** DATA EXTRACT **
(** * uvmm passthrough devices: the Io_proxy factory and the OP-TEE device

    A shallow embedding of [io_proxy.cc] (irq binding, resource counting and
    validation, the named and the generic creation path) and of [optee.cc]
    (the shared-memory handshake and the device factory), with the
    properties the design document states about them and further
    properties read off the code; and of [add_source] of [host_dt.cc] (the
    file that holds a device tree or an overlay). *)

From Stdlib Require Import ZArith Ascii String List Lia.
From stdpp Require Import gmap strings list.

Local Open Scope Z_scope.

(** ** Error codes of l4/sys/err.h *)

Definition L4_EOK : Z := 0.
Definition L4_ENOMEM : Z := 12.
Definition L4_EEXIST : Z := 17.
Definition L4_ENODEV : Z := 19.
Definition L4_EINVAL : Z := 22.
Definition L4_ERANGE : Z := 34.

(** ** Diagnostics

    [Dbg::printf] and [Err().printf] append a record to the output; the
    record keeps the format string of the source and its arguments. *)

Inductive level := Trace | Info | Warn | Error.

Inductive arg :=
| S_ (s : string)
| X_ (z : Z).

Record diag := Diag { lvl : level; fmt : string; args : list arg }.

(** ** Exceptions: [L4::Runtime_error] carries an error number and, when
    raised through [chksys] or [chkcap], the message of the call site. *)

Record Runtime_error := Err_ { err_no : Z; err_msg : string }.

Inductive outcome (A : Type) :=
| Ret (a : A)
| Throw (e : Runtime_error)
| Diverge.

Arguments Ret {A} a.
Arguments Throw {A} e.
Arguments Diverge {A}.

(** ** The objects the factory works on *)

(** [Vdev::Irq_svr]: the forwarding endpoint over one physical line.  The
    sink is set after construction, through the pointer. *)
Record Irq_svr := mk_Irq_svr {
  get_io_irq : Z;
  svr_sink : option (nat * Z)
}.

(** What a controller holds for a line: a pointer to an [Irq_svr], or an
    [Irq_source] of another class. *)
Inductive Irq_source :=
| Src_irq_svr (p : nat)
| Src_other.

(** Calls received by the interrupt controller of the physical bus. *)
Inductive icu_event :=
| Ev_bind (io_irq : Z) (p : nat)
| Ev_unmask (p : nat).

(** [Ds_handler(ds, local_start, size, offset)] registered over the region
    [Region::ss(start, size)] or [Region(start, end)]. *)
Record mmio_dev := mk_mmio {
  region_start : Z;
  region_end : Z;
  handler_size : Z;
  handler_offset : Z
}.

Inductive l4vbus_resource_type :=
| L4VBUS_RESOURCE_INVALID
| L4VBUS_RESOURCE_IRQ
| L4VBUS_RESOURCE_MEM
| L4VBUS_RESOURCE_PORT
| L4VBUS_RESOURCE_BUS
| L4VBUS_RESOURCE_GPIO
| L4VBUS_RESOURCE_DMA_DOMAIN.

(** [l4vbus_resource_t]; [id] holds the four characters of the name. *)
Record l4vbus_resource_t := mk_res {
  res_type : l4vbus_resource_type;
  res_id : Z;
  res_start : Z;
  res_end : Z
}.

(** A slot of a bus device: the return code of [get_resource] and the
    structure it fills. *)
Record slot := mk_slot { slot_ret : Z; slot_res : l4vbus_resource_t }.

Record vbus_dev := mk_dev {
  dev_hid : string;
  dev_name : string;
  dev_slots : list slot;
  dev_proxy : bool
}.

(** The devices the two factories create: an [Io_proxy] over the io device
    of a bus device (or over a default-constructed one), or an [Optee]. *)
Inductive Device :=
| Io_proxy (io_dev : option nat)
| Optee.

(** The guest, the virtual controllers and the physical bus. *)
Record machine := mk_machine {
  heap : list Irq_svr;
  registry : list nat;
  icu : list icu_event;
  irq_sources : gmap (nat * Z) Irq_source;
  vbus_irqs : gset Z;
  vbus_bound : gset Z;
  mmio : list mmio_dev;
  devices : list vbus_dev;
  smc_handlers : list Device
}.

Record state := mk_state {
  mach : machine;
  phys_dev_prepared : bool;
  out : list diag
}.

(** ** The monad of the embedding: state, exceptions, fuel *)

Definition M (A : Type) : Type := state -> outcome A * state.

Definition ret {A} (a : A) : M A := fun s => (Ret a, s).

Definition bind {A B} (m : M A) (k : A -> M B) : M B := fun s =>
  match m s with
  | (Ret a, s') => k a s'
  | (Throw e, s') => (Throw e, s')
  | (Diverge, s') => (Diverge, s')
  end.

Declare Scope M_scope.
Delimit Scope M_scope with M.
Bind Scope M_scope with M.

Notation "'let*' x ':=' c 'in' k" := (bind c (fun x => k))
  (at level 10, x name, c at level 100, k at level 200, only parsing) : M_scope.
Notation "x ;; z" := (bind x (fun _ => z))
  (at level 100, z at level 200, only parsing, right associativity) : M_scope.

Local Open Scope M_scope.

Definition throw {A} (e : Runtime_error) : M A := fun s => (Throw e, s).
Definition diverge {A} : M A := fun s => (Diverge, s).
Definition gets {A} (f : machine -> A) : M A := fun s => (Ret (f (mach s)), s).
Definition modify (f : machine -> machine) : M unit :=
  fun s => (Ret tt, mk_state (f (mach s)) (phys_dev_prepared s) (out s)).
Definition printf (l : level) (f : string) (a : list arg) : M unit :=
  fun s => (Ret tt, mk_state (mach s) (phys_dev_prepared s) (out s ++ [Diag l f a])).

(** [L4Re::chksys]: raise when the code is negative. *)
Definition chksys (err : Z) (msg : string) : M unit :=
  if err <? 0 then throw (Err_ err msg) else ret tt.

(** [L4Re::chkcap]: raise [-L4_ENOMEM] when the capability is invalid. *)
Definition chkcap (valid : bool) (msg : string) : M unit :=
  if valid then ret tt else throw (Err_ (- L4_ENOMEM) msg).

** TASK **
Check the listing above for lines containing the string "Inductive", and copy each one.

** SOLUTION TO THE PROBLEM **
Inductive level := Trace | Info | Warn | Error.
Inductive arg :=
Inductive outcome (A : Type) :=
Inductive Irq_source :=
Inductive icu_event :=
Inductive l4vbus_resource_type :=
Inductive Device :=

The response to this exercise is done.